Bobby salió del hospital escoltado por cristianos. Se instalaron en su casa para resistir la esperada ofensiva del Diablo. La noche que volvieron, yo estaba en la esquina. Les vi llegar en su Lada con abalorios y supe que presenciaría un espectáculo único.

Bobby les recibió en el portal. No esperaron que él les hiciera pasar. Penetraron, se sentaron y colocaron la botella sobre la mesa. Cuando llegué, me brindaron un trago que bebí aprisa. El que parecía llevar la voz cantante, me dijo que tenían que ‘tallar’ algo con Bobby, que les perdonara, pero que necesitaban estar a solas. Asentí y el tipo le sirvió un cortico a Bobby. Le acercó el vaso y pasó por alto el rechazo de Bobby. “Vamos coño, bebe con los hermanos” –dijo mientras acercaba el vaso a Bobby, que lo rechazaba cada vez con menos fuerza. “¡Que no se diga!” –insistía. Entonces descendió el fuego de Jehová.

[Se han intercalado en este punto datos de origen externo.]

(* ===== verification/_CoqProject ===== *)
-Q . S2P
Prelude.v
Varint.v
FlowQueue.v
FlowSystem.v
FlowInv.v
FlowProps.v
FlowFlush.v
FlowWitness.v
GoStrings.v
GoText.v
GoNet.v
GoNetFacts.v
NetUtils.v
Reference.v
Entity.v
EntityFacts.v
Endpoints.v
EndpointParse.v
EndpointFacts.v
EndpointMatch.v
Profile.v
ProfileFacts.v
Connection.v
Firewall.v
EntityView.v
FirewallPolicy.v
FirewallFacts.v
FirewallProps.v
DbRecord.v
Database.v
DatabaseFacts.v
NameRecords.v
DatabaseProps.v
FilterIndex.v
FilterDecode.v
FilterLists.v
FilterListsProps.v
GoNum.v
NavMap.v
NavReach.v
NavRoutes.v
NavProps.v
Query.v
QueryLex.v
QueryFacts.v
QueryProps.v
DecisionFrame.v
Packets.v
Conns.v
Gather.v
Tunnel.v
Handlers.v
Dispatch.v
PacketFacts.v
TunnelFacts.v
PacketSystem.v
PacketProps.v
ConnProps.v
SpnWire.v
SpnSession.v
Crane.v
CraneFacts.v
CraneSystem.v
CraneProps.v
Terminal.v
TerminalFacts.v
TerminalSystem.v
TerminalProps.v
Resolvers.v
ResolverSetup.v
RRCache.v
Resolve.v
ResolverProps.v
NameStore.v
ResolveProps.v
Dedupe.v
DnsFilter.v
DnsFilterProps.v
Nameserver.v
NameserverProps.v
(* ===== verification/FlowWitness.v ===== *)
(** * Runs of the flow control at which the theorems apply

    The theorems of [FlowProps] and [FlowFlush] instantiated with the [Leb]
    varint encoding at concrete reachable states. *)

From S2P Require Import Prelude Varint FlowQueue FlowSystem FlowInv FlowProps FlowFlush.

#[local] Existing Instance leb128_laws.

Lemma exchange_reachable :
  reachable (sys_init 2) (sys_step (V := leb128)) (Runs.run 2 Runs.exchange).
Proof. apply Runs.run_reachable. vm_compute. eauto. Qed.
Lemma settled_reachable :
  reachable (sys_init 2) (sys_step (V := leb128))
    (Runs.run 2 (Runs.exchange ++ Runs.wakeAndSettle)).
Proof. apply Runs.run_reachable. vm_compute. eauto. Qed.

(** The wake-up after the report: the send of [wakeSender] is the next step. *)
Lemma flow_no_overflow_witness :
  exists s' es,
    sysExec (V := leb128) (true, SLocal AWakeSender) (Runs.run 2 Runs.exchange) = Some (s', es) /\
    EErr ErrQueueOverflow ∉ es /\ EErr ErrMalformedData ∉ es.
Proof.
  eexists _, _. split; [vm_compute; reflexivity|].
  eapply (flow_no_overflow (V := leb128) 2 (Runs.run 2 Runs.exchange) (true, SLocal AWakeSender));
    [lia|exact exchange_reachable|vm_compute; reflexivity].
Defined.

Lemma flow_exactly_once_witness :
  let t := Runs.run 2 Runs.exchange in
  holding (sent (outL t)) = [Runs.msg 7; Runs.msg 8] /\
  holding (sent (outL t)) =
    taken (outL t) ++ recvQueue (peer t)
    ++ holding (option_list (pendingMsg (dpc (peer t))))
    ++ holding (itemMsg <$> net (outL t)).
Proof.
  split; [vm_compute; reflexivity|].
  apply (flow_exactly_once (V := leb128) 2 (Runs.run 2 Runs.exchange));
    [lia|exact exchange_reachable|by left|vm_compute; discriminate].
Defined.

Lemma flow_credit_conserved_witness :
  let t := Runs.run 2 Runs.exchange in
  sendSpace (me t) - unsubtracted (hpc (me t)) + dataInFlight (outL t) (peer t)
    + creditInFlight (inL t) (me t) (peer t) + leaked (outL t)
    = reportedSpace (peer t) - undecremented (dpc (peer t)) /\
  reportedSpace (peer t) - undecremented (dpc (peer t)) + RecvQueueLen (peer t) <= 2 /\
  0 <= sendSpace (me t) <= 2 + unsubtracted (hpc (me t)) /\ 0 <= reportedSpace (peer t) <= 2.
Proof.
  apply (flow_credit_conserved (V := leb128) 2 (Runs.run 2 Runs.exchange));
    [lia|exact exchange_reachable|by left].
Defined.

Lemma flow_no_lost_wakeup_witness :
  let t := Runs.run 2 Runs.exchange in
  wakeSender (me t) = false /\ (wakeSender (me t) = true \/ exists m, dpc (me t) = DWake m).
Proof.
  split; [vm_compute; reflexivity|].
  apply (flow_no_lost_wakeup (V := leb128) 2 (Runs.run 2 Runs.exchange));
    [lia|exact exchange_reachable|by left|vm_compute; reflexivity..].
Defined.

Lemma flow_no_starvation_witness :
  let t := Runs.run 2 (Runs.exchange ++ Runs.wakeAndSettle) in
  taken (outL t) = [Runs.msg 7; Runs.msg 8] /\
  sendSpaceDepleted (me t) = false /\ 0 < sendSpace (me t).
Proof.
  split; [vm_compute; reflexivity|].
  apply (flow_no_starvation (V := leb128) 2 (Runs.run 2 (Runs.exchange ++ Runs.wakeAndSettle)));
    [lia|exact settled_reachable|by left|vm_compute; reflexivity|].
  apply (bool_decide_unpack _). vm_compute. exact I.
Defined.

Lemma flow_large_report_rejected_witness :
  let q := (NewDuplexFlowQueue 100000) <| reportedSpace := 20 |> <| hpc := HReport RForced RLoad |> in
  let p := NewDuplexFlowQueue 100000 in
  exists q1 q2 q3 q4 n,
    dfq_step (V := leb128) AReport q = Some (q1, []) /\
    dfq_step (V := leb128) AReport q1 = Some (q2, []) /\
    dfq_step (V := leb128) AReport q2 = Some (q3, []) /\
    dfq_step (V := leb128) ASubmit q3 = Some (q4, [ESubmitReport n]) /\
    let w := wireMsg (V := leb128) n (mkMsg [] false) in
    dfq_step (V := leb128) (ADeliver (Some w)) p = Some (p, [EFinish w; EErr ErrMalformedData]).
Proof.
  intros q p. apply (flow_large_report_rejected (V := leb128) q p); vm_compute; congruence.
Defined.

(** Two messages queued, a flush, both messages submitted. *)
Definition flushRun : list action :=
  [ASend (Runs.msg 1); ASend (Runs.msg 2); AFlush 5; ASendMsg; AReport; AReport; ASubmit;
   ADecrement; AFlushCheck; ASendMsg; AReport; AReport; ASubmit; ADecrement].

Lemma flush_exactly_once_witness :
  exists q es q', dfqRun (V := leb128) flushRun (NewDuplexFlowQueue 4) = Some (q, es) /\
    dfq_step (V := leb128) AFlushCheck q = Some (q', [EFlushed [5%nat]]) /\
    flushRequests flushRun = flushSignals es ++ default [] (flushFinished q) /\
    submits es = sends flushRun.
Proof.
  eexists _, _, _. split; [vm_compute; reflexivity|]. split; [vm_compute; reflexivity|].
  destruct (flush_exactly_once (V := leb128) 4 flushRun
    (default (NewDuplexFlowQueue 4)
      (fst <$> dfqRun (V := leb128) flushRun (NewDuplexFlowQueue 4)))
    (default [] (snd <$> dfqRun (V := leb128) flushRun (NewDuplexFlowQueue 4)))
    AFlushCheck
    ((NewDuplexFlowQueue 4) <| sendSpace := 2 |> <| prioMsgs := -2 |>)
    [EFlushed [5%nat]] [5%nat]) as [H1 H2]; [vm_compute; reflexivity|].
  split; [exact H1|]. apply H2; [vm_compute; reflexivity|by left].
Defined.

Lemma prioMsgs_bounds_witness :
  exists q es, dfqRun (V := leb128) flushRun (NewDuplexFlowQueue 4) = Some (q, es) /\
    -30000 <= prioMsgs q <= 4.
Proof.
  eexists _, _. split; [vm_compute; reflexivity|].
  eapply (prioMsgs_bounds (V := leb128) 4 flushRun); [vm_compute; split; discriminate|].
  vm_compute; reflexivity.
Defined.
Lemma ParseAddr_v6 ip : Forall isByte ip -> length ip = 16%nat ->
  ParseAddr (appendTo6 (groups ip)) = Some ip.
Proof.
  intros Hb Hl. pose proof (groups_ok ip Hb) as Hg. pose proof (length_groups ip 8 Hl) as Hlg.
  unfold ParseAddr. rewrite existsb_none.
  - assert (find (oneOf $".:") (appendTo6 (groups ip)) = Some ":"%char) as ->.
    { apply find_elem; [by apply appendTo6_colon|done|]. intros d Hd Ho.
      destruct (appendTo6_chars _ d Hlg Hg Hd) as [?|Hn]; [done|].
      unfold oneOf in *. simpl in Ho, Hn. rewrite !orb_false_iff in Hn.
      destruct Hn as (_ & Hn1 & Hn2 & _). by rewrite Hn1, Hn2 in Ho. }
    cbv iota. rewrite parseIPv6_appendTo6, groupBytes_groups by (done || (exists 8%nat; lia)). done.
  - intros c Hc. apply bool_decide_eq_false. intros ->.
    by destruct (appendTo6_chars _ _ Hlg Hg Hc).
Qed.

(** An address has 4 or 16 bytes. *)
Definition wellFormedIP (ip : IP) : Prop := Forall isByte ip /\ (length ip = 4%nat \/ length ip = 16%nat).

Lemma To4_Some ip p : To4 ip = Some p -> Forall isByte ip ->
  length p = 4%nat /\ Forall isByte p /\ (ip = p \/ ip = v4InV6Prefix ++ p).
Proof.
  unfold To4. intros H Hb. case_bool_decide; simplify_eq; [auto|].
  case_bool_decide; [|done]. simpl in H. case_bool_decide as Hp; simplify_eq.
  split; [rewrite length_drop; lia|]. split; [by apply Forall_drop|].
  right. by rewrite <- Hp, take_drop.
Qed.
Lemma To4_length4 ip : length ip = 4%nat -> To4 ip = Some ip.
Proof. intros H. unfold To4. by rewrite bool_decide_true. Qed.

(** The formatted address as [ParseAddr] reads it. *)
Lemma ParseAddr_IPString ip : wellFormedIP ip -> ParseAddr (IPString ip) = Some (default ip (To4 ip)).
Proof.
  intros [Hb Hl]. unfold IPString. rewrite bool_decide_false by (intros ->; simpl in Hl; lia).
  destruct (To4 ip) as [p|] eqn:E.
  - destruct (To4_Some _ _ E Hb) as (Hlp & Hbp & _). simpl. by apply ParseAddr_v4.
  - destruct Hl as [Hl|Hl]; [by rewrite To4_length4 in E|].
    rewrite bool_decide_true by done. simpl. by apply ParseAddr_v6.
Qed.

(** Parsing a formatted address gives it back, as 16 bytes. *)
Lemma ParseIP_IPString ip : wellFormedIP ip -> ParseIP (IPString ip) = To16 ip.
Proof.
  intros Hw. unfold ParseIP. rewrite ParseAddr_IPString by done. destruct Hw as [Hb Hl].
  simpl. destruct (To4 ip) as [p|] eqn:E; [|done].
  destruct (To4_Some _ _ E Hb) as (Hlp & _ & [->| ->]); [done|].
  unfold To16. rewrite (bool_decide_true (length p = _)) by done.
  assert (length (v4InV6Prefix ++ p) = 16%nat) as H16 by (by rewrite length_app, Hlp).
  by rewrite bool_decide_false, bool_decide_true by lia.
Qed.

(** ** Characters of formatted addresses and networks *)
Definition ipChar (c : ascii) : bool := isDigit c || inRange 97 102 c || oneOf $".:" c.
Lemma hexDigit_ipChar z : 0 <= z < 16 -> ipChar (hexDigit z) = true.
Proof.
  intros H. assert (forallb (fun z => ipChar (hexDigit z)) (seqZ 0 16) = true) as Hall
    by (vm_compute; reflexivity).
  by apply (Forall_seqZ_check _ _ Hall).
Qed.
Lemma hexStr_ipChar g : isGroup g -> Forall (fun c => ipChar c = true) (hexStr g).
Proof.
  unfold isGroup. intros Hg.
  assert (0 <= g / 4096 < 16) by (split; [apply Z.div_pos; lia|apply Z.div_lt_upper_bound; lia]).
  pose proof (Z.mod_pos_bound g 16). pose proof (Z.mod_pos_bound (g / 16) 16).
  pose proof (Z.mod_pos_bound (g / 256) 16).
  unfold hexStr. rewrite !Forall_app. repeat case_match; repeat split;
    repeat constructor; apply hexDigit_ipChar; lia.
Qed.
Lemma Join_Forall (P : ascii -> Prop) ws sep :
  Forall P sep -> Forall (Forall P) ws -> Forall P (Join ws sep).
Proof.
  intros Hs Hw. apply Forall_forall. intros c Hc. rewrite !Forall_forall in *.
  apply elem_of_Join in Hc as [Hc|(w & Hin & Hc)]; [auto|].
  specialize (Hw w Hin). rewrite Forall_forall in Hw. auto.
Qed.
Lemma IPString_chars ip : wellFormedIP ip -> Forall (fun c => ipChar c = true) (IPString ip).
Proof.
  intros [Hb Hl]. unfold IPString. rewrite bool_decide_false by (intros ->; simpl in Hl; lia).
  destruct (To4 ip) as [p|] eqn:E.
  - destruct (To4_Some _ _ E Hb) as (_ & Hbp & _). apply Join_Forall; [by repeat constructor|].
    apply Forall_fmap. eapply Forall_impl; [exact Hbp|]. intros z Hz. apply Forall_forall.
    intros c Hc. apply Itoa_digits in Hc; [|by apply byte_Itoa]. unfold ipChar. by rewrite Hc.
  - destruct Hl as [Hl|Hl]; [by rewrite To4_length4 in E|]. rewrite bool_decide_true by done.
    pose proof (groups_ok ip Hb) as Hg.
    assert (forall l, Forall isGroup l -> Forall (fun c => ipChar c = true) (Join (hexStr <$> l) $":")) as Hj.
    { intros l H. apply Join_Forall; [by repeat constructor|]. apply Forall_fmap.
      eapply Forall_impl; [exact H|]. apply hexStr_ipChar. }
    destruct (appendTo6_cases (groups ip) (length_groups ip 8 Hl)) as [->|(zs & ze & _ & _ & ->)]; [by apply Hj|].
    rewrite !Forall_app. repeat split; [by apply Hj, Forall_take|by repeat constructor|by apply Hj, Forall_drop].
Qed.
Lemma ipChar_sep c : ipChar c = true -> sepOk c /\ space1 c = false /\ c <> "/"%char /\ c <> "#"%char /\ c <> "*"%char.
Proof. destruct c as [[] [] [] [] [] [] [] []]; vm_compute; try done; intros _; repeat split; congruence. Qed.
Lemma IPString_nonempty ip : wellFormedIP ip -> IPString ip <> [].
Proof.
  intros H E. pose proof (ParseAddr_IPString ip H) as Hp. by rewrite E in Hp.
Qed.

-¡Fuera! ¡Atrás enviados de Satán…!
Volví la cabeza para ver que sucedía, aunque ya sabía o intuía de que se trataba. El pastor de la congregación, seguido por un ululante y enardecido rebaño enfrentaba a los ‘compañeros’ de Bobby. Más que apacible rebaño cristiano, me parecían una manadita de leones.

-¡Hermano, no pruebes el veneno que te alejará de Jesús! ¡No toques ese vaso!

Bobby se congeló, pero por algo pensé que fingía. Sus compañeros se paralizaron y comenzaron a acudir vecinos curiosos. Decían cosas tales como, “No le den bebida ¡coño!”. “Hay que ver que esta gente es de pinga”. “¡Cojones! ¡Que malos son!…”

Montaron en su Lada y partieron en un largo acelerón. Iban visiblemente molestos. Supe que citaron A Bobby a la Asociación de combatientes. Acudió en compañía de una cristiana, con la que dijo haberse juntado. Se casarían por y en la Iglesia.

La última vez que le vi, estaba cambiado. Había engordado y el color cetrino de su piel tomó un tono más saludable. Llevaba una bolsa plástica con algunas naranjas. Yo bebía un cortico acodado a la barra del Bar Heredia. Me gustaba ese bar, porque su nombre traía a colación el Parnaso cubano. Lo llamé y se detuvo un instante, me dijo que llevaba prisa. No lo invité a beber, pero le dije que bebería uno a su salud. Uno solo, el cortico del estribo.